> _ASSIGNMENT_:
Which lines of the entries below run from the one holding "(** * elog-gen: the" to the one holding "(code : nat).", inclusive? Set down exactly those lines and no others.

Data extracted from a collection:
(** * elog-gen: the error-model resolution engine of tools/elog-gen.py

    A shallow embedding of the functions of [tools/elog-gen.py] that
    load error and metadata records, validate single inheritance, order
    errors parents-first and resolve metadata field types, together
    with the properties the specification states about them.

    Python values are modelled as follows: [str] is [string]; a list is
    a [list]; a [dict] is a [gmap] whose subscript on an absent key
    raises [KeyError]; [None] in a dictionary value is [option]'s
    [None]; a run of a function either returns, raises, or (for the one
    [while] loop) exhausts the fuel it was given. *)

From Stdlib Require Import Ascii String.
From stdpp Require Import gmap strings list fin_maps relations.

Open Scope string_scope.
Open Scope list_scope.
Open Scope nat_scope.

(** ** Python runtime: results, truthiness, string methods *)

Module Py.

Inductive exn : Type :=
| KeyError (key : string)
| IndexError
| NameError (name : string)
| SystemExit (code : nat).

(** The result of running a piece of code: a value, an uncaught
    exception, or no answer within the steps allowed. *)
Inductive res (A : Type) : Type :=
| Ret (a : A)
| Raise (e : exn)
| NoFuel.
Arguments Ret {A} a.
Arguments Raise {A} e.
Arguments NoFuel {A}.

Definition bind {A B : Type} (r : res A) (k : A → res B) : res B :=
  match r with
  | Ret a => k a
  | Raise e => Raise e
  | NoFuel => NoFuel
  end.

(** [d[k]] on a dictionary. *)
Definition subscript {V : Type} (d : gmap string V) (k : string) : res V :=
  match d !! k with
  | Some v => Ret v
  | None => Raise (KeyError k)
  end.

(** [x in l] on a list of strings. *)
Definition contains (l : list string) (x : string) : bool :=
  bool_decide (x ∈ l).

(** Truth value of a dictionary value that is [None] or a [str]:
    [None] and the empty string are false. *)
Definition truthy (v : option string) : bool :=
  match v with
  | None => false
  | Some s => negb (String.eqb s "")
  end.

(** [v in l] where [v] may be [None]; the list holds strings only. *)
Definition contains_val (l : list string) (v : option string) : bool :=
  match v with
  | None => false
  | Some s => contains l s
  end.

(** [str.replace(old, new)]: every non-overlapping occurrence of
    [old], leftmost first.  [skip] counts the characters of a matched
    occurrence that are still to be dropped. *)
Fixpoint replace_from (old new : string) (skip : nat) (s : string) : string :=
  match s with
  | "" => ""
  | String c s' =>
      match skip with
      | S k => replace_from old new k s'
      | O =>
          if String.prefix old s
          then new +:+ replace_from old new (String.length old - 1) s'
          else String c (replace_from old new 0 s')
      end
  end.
...
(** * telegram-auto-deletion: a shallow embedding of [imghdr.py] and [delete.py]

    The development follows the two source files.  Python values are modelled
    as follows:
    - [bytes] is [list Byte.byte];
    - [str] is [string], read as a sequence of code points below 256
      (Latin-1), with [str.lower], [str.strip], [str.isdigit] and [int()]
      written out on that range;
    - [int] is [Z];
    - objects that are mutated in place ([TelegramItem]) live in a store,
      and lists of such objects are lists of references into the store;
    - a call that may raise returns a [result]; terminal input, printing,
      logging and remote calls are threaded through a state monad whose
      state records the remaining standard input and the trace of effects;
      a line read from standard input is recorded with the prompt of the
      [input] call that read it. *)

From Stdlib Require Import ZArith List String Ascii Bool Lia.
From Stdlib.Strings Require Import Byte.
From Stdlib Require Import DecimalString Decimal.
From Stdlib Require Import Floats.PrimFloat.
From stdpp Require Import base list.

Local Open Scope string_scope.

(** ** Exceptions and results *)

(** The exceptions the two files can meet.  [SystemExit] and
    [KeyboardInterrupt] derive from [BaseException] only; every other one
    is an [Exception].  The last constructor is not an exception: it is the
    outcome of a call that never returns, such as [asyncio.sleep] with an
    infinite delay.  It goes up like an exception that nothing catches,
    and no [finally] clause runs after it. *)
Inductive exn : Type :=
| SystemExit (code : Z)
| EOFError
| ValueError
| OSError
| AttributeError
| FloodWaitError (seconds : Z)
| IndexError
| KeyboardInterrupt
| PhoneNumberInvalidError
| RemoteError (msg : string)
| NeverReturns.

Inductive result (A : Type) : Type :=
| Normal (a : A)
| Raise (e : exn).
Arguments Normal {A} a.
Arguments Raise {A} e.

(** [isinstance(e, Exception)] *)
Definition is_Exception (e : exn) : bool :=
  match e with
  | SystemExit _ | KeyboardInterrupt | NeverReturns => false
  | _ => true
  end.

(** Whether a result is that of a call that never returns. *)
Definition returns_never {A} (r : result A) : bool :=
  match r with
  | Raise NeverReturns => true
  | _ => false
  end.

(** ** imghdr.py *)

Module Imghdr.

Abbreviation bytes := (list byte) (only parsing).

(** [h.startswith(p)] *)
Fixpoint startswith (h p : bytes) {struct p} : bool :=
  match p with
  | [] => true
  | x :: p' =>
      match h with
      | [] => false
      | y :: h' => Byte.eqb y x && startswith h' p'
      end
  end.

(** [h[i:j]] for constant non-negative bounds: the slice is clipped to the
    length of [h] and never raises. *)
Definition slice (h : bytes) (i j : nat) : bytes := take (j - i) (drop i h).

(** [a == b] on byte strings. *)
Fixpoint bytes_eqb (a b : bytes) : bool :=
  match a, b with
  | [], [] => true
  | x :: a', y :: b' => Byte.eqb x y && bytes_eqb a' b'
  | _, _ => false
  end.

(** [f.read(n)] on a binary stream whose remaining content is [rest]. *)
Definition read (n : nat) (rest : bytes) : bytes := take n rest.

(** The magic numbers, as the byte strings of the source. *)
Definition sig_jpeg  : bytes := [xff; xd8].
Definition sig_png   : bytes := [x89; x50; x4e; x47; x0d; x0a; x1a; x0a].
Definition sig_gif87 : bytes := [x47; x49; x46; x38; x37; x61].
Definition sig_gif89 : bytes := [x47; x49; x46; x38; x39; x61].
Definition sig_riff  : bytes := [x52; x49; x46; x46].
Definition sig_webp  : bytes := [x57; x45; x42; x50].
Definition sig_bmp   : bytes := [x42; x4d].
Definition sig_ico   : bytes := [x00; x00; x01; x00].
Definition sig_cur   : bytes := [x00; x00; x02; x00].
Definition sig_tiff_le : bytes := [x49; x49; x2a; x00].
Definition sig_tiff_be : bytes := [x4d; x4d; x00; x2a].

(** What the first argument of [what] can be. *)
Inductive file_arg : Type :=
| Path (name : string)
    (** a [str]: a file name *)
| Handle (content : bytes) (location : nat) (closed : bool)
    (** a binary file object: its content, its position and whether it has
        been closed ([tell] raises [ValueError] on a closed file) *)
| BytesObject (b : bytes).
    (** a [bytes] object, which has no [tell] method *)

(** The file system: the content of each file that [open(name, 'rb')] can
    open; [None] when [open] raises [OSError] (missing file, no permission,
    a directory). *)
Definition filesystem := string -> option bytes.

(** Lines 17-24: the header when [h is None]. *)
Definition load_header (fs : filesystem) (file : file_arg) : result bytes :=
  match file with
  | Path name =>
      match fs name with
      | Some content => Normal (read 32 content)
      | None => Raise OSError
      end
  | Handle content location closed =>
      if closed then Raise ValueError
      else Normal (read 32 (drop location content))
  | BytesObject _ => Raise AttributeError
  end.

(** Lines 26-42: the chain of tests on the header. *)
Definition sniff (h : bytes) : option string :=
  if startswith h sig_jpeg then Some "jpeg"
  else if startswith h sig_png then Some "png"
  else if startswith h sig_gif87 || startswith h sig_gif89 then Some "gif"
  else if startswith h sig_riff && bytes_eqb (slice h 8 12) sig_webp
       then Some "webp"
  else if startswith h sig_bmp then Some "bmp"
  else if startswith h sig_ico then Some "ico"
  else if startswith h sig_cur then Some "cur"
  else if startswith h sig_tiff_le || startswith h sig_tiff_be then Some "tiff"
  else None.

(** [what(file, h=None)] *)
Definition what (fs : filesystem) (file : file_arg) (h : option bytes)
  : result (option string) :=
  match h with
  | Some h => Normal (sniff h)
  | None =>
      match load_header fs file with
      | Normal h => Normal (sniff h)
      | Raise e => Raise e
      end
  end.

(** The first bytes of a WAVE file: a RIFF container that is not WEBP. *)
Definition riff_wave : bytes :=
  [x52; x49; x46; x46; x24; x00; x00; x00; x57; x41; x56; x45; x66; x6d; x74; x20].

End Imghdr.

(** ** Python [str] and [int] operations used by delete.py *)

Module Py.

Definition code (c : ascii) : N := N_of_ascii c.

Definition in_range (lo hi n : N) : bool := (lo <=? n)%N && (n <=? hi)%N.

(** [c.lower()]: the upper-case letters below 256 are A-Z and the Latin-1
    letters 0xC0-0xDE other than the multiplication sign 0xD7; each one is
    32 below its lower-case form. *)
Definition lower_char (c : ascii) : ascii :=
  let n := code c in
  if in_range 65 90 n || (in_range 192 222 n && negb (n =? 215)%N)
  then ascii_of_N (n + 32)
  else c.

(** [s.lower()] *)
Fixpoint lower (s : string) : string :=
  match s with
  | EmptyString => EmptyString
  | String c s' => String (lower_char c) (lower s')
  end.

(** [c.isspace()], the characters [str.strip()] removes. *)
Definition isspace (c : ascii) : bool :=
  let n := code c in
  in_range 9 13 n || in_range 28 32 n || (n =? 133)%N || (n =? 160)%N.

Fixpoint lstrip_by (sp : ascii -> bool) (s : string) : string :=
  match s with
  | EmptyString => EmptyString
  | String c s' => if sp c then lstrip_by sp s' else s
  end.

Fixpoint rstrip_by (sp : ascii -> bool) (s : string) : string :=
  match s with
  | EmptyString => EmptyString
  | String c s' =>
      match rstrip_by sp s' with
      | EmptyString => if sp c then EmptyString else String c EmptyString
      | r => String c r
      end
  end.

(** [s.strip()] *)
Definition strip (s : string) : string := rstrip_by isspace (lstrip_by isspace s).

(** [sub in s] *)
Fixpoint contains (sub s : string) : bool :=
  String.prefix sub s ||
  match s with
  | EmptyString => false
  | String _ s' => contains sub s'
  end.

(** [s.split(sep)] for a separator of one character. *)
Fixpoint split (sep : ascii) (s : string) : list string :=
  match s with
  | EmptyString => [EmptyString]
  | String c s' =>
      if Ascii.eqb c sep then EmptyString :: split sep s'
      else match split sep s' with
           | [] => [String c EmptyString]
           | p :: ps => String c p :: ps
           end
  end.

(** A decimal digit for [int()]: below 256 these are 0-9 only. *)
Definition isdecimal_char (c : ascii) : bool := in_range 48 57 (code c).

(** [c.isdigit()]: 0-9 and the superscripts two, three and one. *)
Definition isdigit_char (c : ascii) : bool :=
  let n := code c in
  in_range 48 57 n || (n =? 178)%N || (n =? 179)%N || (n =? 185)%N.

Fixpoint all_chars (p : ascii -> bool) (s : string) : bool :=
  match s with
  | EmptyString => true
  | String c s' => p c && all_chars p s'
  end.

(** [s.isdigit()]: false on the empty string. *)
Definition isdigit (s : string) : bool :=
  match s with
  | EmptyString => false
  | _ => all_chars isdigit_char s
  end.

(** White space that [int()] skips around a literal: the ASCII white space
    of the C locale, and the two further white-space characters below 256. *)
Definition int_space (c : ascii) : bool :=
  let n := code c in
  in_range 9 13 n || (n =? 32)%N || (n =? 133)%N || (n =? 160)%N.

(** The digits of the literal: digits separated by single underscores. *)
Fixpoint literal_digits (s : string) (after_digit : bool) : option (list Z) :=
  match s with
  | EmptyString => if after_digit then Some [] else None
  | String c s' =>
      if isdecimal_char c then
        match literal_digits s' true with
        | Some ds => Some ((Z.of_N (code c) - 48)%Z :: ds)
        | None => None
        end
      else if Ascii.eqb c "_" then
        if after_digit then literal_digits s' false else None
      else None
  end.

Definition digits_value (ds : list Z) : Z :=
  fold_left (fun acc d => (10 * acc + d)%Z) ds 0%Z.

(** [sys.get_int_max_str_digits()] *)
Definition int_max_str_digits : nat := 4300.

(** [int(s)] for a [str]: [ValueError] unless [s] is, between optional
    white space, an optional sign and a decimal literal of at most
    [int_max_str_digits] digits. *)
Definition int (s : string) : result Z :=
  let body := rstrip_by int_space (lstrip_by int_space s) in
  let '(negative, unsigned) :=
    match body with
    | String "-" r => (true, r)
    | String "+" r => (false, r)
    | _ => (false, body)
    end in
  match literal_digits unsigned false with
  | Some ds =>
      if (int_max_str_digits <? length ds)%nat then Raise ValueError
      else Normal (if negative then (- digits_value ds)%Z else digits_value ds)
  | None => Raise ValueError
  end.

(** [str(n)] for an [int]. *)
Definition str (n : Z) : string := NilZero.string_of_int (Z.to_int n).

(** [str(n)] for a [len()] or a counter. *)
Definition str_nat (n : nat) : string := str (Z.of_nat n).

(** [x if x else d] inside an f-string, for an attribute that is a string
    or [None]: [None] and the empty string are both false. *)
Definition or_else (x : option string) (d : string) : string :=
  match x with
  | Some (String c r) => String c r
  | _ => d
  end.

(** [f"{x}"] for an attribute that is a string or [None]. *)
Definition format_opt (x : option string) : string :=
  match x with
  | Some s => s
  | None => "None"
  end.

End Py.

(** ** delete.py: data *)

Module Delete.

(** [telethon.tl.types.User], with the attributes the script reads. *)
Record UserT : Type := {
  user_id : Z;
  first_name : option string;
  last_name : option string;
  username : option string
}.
--
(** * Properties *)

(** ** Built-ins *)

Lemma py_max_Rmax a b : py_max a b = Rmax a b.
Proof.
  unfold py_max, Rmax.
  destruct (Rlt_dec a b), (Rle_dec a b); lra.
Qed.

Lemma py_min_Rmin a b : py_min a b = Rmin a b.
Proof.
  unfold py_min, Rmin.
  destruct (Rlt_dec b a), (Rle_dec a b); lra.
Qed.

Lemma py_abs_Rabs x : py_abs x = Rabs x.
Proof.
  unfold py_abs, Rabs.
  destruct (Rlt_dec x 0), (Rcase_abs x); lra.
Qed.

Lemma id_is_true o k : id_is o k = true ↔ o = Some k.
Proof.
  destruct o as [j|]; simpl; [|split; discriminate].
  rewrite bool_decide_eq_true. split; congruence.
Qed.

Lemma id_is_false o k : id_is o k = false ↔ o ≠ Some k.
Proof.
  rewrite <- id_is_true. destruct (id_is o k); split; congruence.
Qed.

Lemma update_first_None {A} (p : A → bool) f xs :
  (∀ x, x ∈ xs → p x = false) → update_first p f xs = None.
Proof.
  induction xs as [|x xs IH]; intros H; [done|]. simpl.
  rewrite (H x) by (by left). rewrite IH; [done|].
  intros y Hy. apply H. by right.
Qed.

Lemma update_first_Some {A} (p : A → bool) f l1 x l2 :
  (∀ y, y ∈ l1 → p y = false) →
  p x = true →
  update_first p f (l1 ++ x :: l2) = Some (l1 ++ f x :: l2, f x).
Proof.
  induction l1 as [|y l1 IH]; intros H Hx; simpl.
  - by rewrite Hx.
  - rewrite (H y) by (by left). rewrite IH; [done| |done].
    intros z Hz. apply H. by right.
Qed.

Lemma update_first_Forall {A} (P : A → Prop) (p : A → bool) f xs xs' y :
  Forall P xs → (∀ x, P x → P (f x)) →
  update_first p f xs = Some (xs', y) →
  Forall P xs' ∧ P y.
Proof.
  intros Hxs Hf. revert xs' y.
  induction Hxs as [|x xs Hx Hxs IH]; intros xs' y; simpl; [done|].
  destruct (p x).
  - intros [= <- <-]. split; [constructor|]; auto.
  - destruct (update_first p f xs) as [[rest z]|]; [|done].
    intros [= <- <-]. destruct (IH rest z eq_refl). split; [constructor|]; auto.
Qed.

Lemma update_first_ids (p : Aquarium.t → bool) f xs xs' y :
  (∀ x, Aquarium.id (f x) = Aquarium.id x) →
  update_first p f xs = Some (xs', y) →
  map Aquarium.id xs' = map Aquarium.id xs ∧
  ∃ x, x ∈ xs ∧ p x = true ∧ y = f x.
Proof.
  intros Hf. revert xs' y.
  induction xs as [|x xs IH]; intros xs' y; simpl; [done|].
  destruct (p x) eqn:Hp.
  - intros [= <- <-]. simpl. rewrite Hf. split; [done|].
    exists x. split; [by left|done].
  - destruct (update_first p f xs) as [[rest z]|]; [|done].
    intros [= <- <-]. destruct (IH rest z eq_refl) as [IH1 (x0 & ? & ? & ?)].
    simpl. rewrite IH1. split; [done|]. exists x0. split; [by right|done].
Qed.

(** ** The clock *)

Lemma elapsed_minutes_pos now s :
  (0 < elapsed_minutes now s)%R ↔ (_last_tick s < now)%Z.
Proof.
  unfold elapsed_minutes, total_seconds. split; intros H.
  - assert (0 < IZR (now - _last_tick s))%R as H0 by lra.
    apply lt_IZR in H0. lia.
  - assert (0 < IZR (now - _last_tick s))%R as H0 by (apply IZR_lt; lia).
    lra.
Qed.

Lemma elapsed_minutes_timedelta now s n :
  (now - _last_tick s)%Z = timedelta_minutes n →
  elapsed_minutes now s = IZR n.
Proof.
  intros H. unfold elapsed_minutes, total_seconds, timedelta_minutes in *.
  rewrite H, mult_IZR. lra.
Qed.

> _EXERCISE RESPONSE_:
(** * elog-gen: the error-model resolution engine of tools/elog-gen.py

    A shallow embedding of the functions of [tools/elog-gen.py] that
    load error and metadata records, validate single inheritance, order
    errors parents-first and resolve metadata field types, together
    with the properties the specification states about them.

    Python values are modelled as follows: [str] is [string]; a list is
    a [list]; a [dict] is a [gmap] whose subscript on an absent key
    raises [KeyError]; [None] in a dictionary value is [option]'s
    [None]; a run of a function either returns, raises, or (for the one
    [while] loop) exhausts the fuel it was given. *)

From Stdlib Require Import Ascii String.
From stdpp Require Import gmap strings list fin_maps relations.

Open Scope string_scope.
Open Scope list_scope.
Open Scope nat_scope.

(** ** Python runtime: results, truthiness, string methods *)

Module Py.

Inductive exn : Type :=
| KeyError (key : string)
| IndexError
| NameError (name : string)
| SystemExit (code : nat).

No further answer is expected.